Working with stakeholders in China
“At the end of the partnership we will be handing over to the Met Office a purpose-built online platform collating existing climate science outputs, co-designed with stakeholders.”
The IEA will be liaising with Chinese Government agencies, their national and provincial public sector and climate services entrepreneurs.
Chris Hewitt, Met Office Head of International Climate Services, commented: “A huge amount of work has been undertaken across the CSSP China project to date and now is a good time to draw together outputs and knowledge. This will allow stakeholders to come into contact with the work and grow an understanding of the relevance of the science and services for society. We are excited at the opportunity that the VIEWpoint project presents to provide an engaging experience for stakeholders.”
The IEA continues to expand its team of data science, AI, software and statistical modelling experts, developing rapid turn-around demonstrator and R&D services to clients across a wide range of sectors including infrastructure, agriculture, energy and climate services to turn data into competitive advantage.
Note to Editors:
About the IEA: The IEA is a world-leading applied research and development organisation focused on supporting clients who understand the opportunity afforded by environmental data analytics to manage risk, improve business operations and open up new markets.

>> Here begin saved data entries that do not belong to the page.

(** * Agricultural Analytics Dashboard: the recommendation engine of [app.py]

    A shallow embedding of the decision logic of [src/app.py]: the
    [CROP_CONDITIONS] table, the farmer path (feature row, overall
    assessment, the five advisory sections) and the market path (position
    banner and the three risk alerts).

    Conventions of the embedding.
    - Numbers.  Every number the page compares is a finite Python [float]
      or [int]: slider values are bounded, the table holds literals.  A
      finite binary64 value is a rational and Python's [<] and [>] on finite
      numbers are the order of the rationals, so numbers are [Q] and the
      comparisons are [Qcompare].  No theorem below depends on the exact
      value of a literal beyond its order with respect to the others.
    - Strings.  The crop identifier is a Python [str]; [==] is [String.eqb]
      and [in [...]] is a scan of the list.
    - Dictionaries.  [CROP_CONDITIONS] is a dict literal whose key order is
      observable ([.keys()] drives the selectbox and the one-hot loop): an
      association list in source order.  [input_data] is only ever read by
      key: a [gmap].
    - Errors.  A missing key raises [KeyError]; fallible steps live in the
      [result] monad.
    - Text.  An f-string block is a constructor that carries exactly the
      interpolated holes of the template; the constant prose around them is
      not reproduced.  A hole whose text is a bullet list joined by newlines
      carries the list of its items. *)

From Stdlib Require Import QArith ZArith String Lia Bool.
From Stdlib Require Import Lqa.
From stdpp Require Import gmap strings list fin_maps.

Set Default Proof Using "Type".

(** ** Python values and control *)

Module Py.

(** Exceptions the modelled code can raise: a failed subscript. *)
Inductive exn : Type :=
| KeyError (key : string).

Inductive result (A : Type) : Type :=
| Ok (a : A)
| Raise (e : exn).
Arguments Ok {A} a.
Arguments Raise {A} e.

Definition bind {A B} (c : result A) (k : A -> result B) : result B :=
  match c with
  | Ok a => k a
  | Raise e => Raise e
  end.

(** [a < b] on finite numbers. *)
Definition lt (a b : Q) : bool :=
  match Qcompare a b with
  | Lt => true
  | _ => false
  end.

(** [a > b] on finite numbers. *)
Definition gt (a b : Q) : bool := lt b a.

(** [s in [x1, ..., xn]] for strings. *)
Definition str_in (s : string) (l : list string) : bool :=
  existsb (String.eqb s) l.

(** An insertion-ordered dict with string keys, as its list of items. *)
Definition dict (V : Type) : Type := list (string * V).

Definition keys {V} (d : dict V) : list string := map fst d.

(** [d[k]] as an option; [subscript] turns the miss into [KeyError]. *)
Fixpoint get {V} (d : dict V) (k : string) : option V :=
  match d with
  | [] => None
  | (k', v) :: d' => if String.eqb k k' then Some v else get d' k
  end.

Definition subscript {V} (d : dict V) (k : string) : result V :=
  match get d k with
  | Some v => Ok v
  | None => Raise (KeyError k)
  end.

(** [sum(1 for x in xs if p x)]. *)
Definition count_if {A} (p : A -> bool) (xs : list A) : nat :=
  list_sum (map (fun _ => 1%nat) (List.filter p xs)).

End Py.

Import Py.

Notation "x <- c ;; k" := (Py.bind c (fun x => k))
  (at level 100, c at next level, right associativity).

(** ** The condition table (lines 10-47) *)

Record CropProfile : Type := {
  temp_range : Q * Q;
  soil_ph : Q * Q;
  rainfall : Q * Q;
  soil_moisture : Q * Q;
  fertilizer_npk : string;
  growing_period : string;
  water_requirement : string
}.

Definition CROP_CONDITIONS : dict CropProfile :=
  [ ("Rice",
     {| temp_range := (20, 35)%Q;
        soil_ph := (5.5, 6.5)%Q;
        rainfall := (1000, 2000)%Q;
        soil_moisture := (0.6, 0.8)%Q;
        fertilizer_npk := "N: 120kg/ha, P: 60kg/ha, K: 60kg/ha";
        growing_period := "90-120 days";
        water_requirement := "1200-1600mm" |});
    ("Wheat",
     {| temp_range := (15, 25)%Q;
        soil_ph := (6.0, 7.0)%Q;
        rainfall := (600, 1100)%Q;
        soil_moisture := (0.5, 0.7)%Q;
        fertilizer_npk := "N: 100kg/ha, P: 50kg/ha, K: 50kg/ha";
        growing_period := "120-150 days";
        water_requirement := "450-650mm" |});
    ("Corn",
     {| temp_range := (18, 32)%Q;
        soil_ph := (5.8, 7.0)%Q;
        rainfall := (500, 800)%Q;
        soil_moisture := (0.5, 0.75)%Q;
        fertilizer_npk := "N: 150kg/ha, P: 75kg/ha, K: 75kg/ha";
        growing_period := "90-120 days";
        water_requirement := "500-800mm" |});
    ("Soybean",
     {| temp_range := (20, 30)%Q;
        soil_ph := (6.0, 6.8)%Q;
        rainfall := (450, 700)%Q;
        soil_moisture := (0.5, 0.7)%Q;
        fertilizer_npk := "N: 20kg/ha, P: 60kg/ha, K: 40kg/ha";
        growing_period := "100-120 days";
        water_requirement := "450-700mm" |}) ].

(** [crop_info = CROP_CONDITIONS[selected_crop]] (line 117). *)
Definition lookup (selected_crop : string) : result CropProfile :=
  subscript CROP_CONDITIONS selected_crop.

(** ** One form submission of the farmer path (lines 137-196) *)

Record PredictionInput : Type := {
  Temperature_C : Q;
  Rainfall_mm : Q;
  Soil_pH : Q;
  Soil_Moisture : Q;
  Fertilizer_Usage_kg : Q;
  Pesticide_Usage_kg : Q;
  Sustainability_Score : Q
}.

(** ** The advisory sections (lines 296-614)

    One constructor per block of text the page can emit, with the values
    its template interpolates. *)

Inductive Advisory : Type :=
| LowTemperature (temp : Q) (crop : string)
    (soil_temperature_target : Q) (soil_moisture_target : Q)
| HighTemperature (temp : Q) (crop : string) (planting_shift : string)
| SoilAcidity (ph : Q) (crop : string) (lime_kg_ha : Z)
| AlkalineSoil (ph : Q) (crop : string) (sulfur_kg_ha : Z)
| InsufficientRainfall (rain : Q) (crop : string)
    (emitters : string) (pressure : string) (mulch : string)
    (critical_stages : list string)
| GrowthStage (crop : string)
    (land_preparation early_vegetative mid_season reproductive : list string)
    (maturity_period : string) (harvest : list string)
| NutrientManagement (crop : string)
    (base_fertilizer growth_stage_nutrients : list string)
    (nitrogen phosphorus potassium : string).

Inductive kind : Type :=
| low_temperature
| high_temperature
| soil_acidity
| alkaline_soil
| insufficient_rainfall
| growth_stage
| nutrient_management.

#[global] Instance kind_eq_dec : EqDecision kind.
Proof. solve_decision. Defined.

Definition kind_of (a : Advisory) : kind :=
  match a with
  | LowTemperature _ _ _ _ => low_temperature
  | HighTemperature _ _ _ => high_temperature
  | SoilAcidity _ _ _ => soil_acidity
  | AlkalineSoil _ _ _ => alkaline_soil
  | InsufficientRainfall _ _ _ _ _ _ => insufficient_rainfall
  | GrowthStage _ _ _ _ _ _ _ => growth_stage
  | NutrientManagement _ _ _ _ _ _ => nutrient_management
  end.

(** The sections of one kind, in rendering order, and whether one fired. *)
Definition of_kind (k : kind) (bundle : list Advisory) : list Advisory :=
  List.filter (fun a => bool_decide (kind_of a = k)) bundle.

Definition fires (k : kind) (bundle : list Advisory) : Prop :=
  of_kind k bundle <> [].

(** The four-way conditional on the crop name that the templates repeat:
    [rice if selected_crop == 'Rice' else wheat if selected_crop == 'Wheat'
     else corn if selected_crop == 'Corn' else other]. *)
Definition by_crop {A} (selected_crop : string) (rice wheat corn other : A) : A :=
  if String.eqb selected_crop "Rice" then rice
  else if String.eqb selected_crop "Wheat" then wheat
  else if String.eqb selected_crop "Corn" then corn
  else other.

(** Temperature (lines 297-399). *)
Definition temperature_section (selected_crop : string) (crop_info : CropProfile)
    (temp : Q) : list Advisory :=
  if lt temp (fst (temp_range crop_info)) then
    [ LowTemperature temp selected_crop
        (fst (temp_range crop_info)) (fst (soil_moisture crop_info)) ]
  else if gt temp (snd (temp_range crop_info)) then
    [ HighTemperature temp selected_crop
        (by_crop selected_crop "3-4 weeks" "4-5 weeks" "2-3 weeks" "3-4 weeks") ]
  else [].

(** Soil pH (lines 402-491). *)
Definition lime_dose (selected_crop : string) : Z :=
  if str_in selected_crop ["Rice"; "Corn"] then 2000 else 1500.

Definition sulfur_dose (selected_crop : string) : Z :=
  if str_in selected_crop ["Rice"; "Soybean"] then 300 else 400.

Definition soil_ph_section (selected_crop : string) (crop_info : CropProfile)
    (ph : Q) : list Advisory :=
  if lt ph (fst (soil_ph crop_info)) then
    [ SoilAcidity ph selected_crop (lime_dose selected_crop) ]
  else if gt ph (snd (soil_ph crop_info)) then
    [ AlkalineSoil ph selected_crop (sulfur_dose selected_crop) ]
  else [].

(** Rainfall (lines 494-528): one test, no [elif]. *)
Definition emitter_spacing (selected_crop : string) : string :=
  if str_in selected_crop ["Rice"; "Wheat"] then "emitters every 30cm"
  else "emitters every 45cm".

Definition rainfall_section (selected_crop : string) (crop_info : CropProfile)
    (rain : Q) : list Advisory :=
  if lt rain (fst (rainfall crop_info)) then
    [ InsufficientRainfall rain selected_crop
        (emitter_spacing selected_crop)
        (if String.eqb selected_crop "Rice" then "1.5-2.0 bar" else "1.0-1.5 bar")
        (by_crop selected_crop "rice straw" "wheat straw" "corn stalks" "organic mulch")
        (by_crop selected_crop
           [ "Tillering (20-25 DAS)"; "Panicle initiation (45-50 DAS)";
             "Flowering (70-75 DAS)" ]
           [ "Crown root initiation (20-25 DAS)"; "Tillering (35-45 DAS)";
             "Grain filling (60-70 DAS)" ]
           [ "V6-V8 stage (30-40 DAS)"; "Tasseling (55-65 DAS)";
             "Grain filling (75-85 DAS)" ]
           [ "V3-V4 stage (25-30 DAS)"; "Flowering (45-55 DAS)";
             "Pod filling (70-80 DAS)" ]) ]
  else [].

We work with organisations large and small to help them turn data into competitive advantage through visualising existing data sources, analysing past historical trends and developing predictive analytics tools. We also offer tailored training programmes to develop in-house capacity for data analysis.
Our projects cover a range of areas where environmental data is a strong driver such as energy, agriculture, infrastructure monitoring, international development and risk management. All are focussed on quickly but effectively trialling new ideas and de‑risking clients’ investment in new products, services or business processes.
With strong links to a range of partners across the data supply chain, from Earth Observation companies to cloud platform providers and leading universities, we are well positioned to help our clients gain real value from the ever-growing quantity of data being created. For more information on the IEA please visit www.the-iea.org or email email@example.com
About the Met Office: The Met Office is the UK’s national weather service working at the forefront of weather and climate science for protection, prosperity and well-being. The Met Office Hadley Centre, formed in 1990, is one of the UK’s foremost climate change research centres. The Weather and Climate Science for Service Partnership programme – of which CSSP China is a part – is funded by the UK Government’s Newton Fund.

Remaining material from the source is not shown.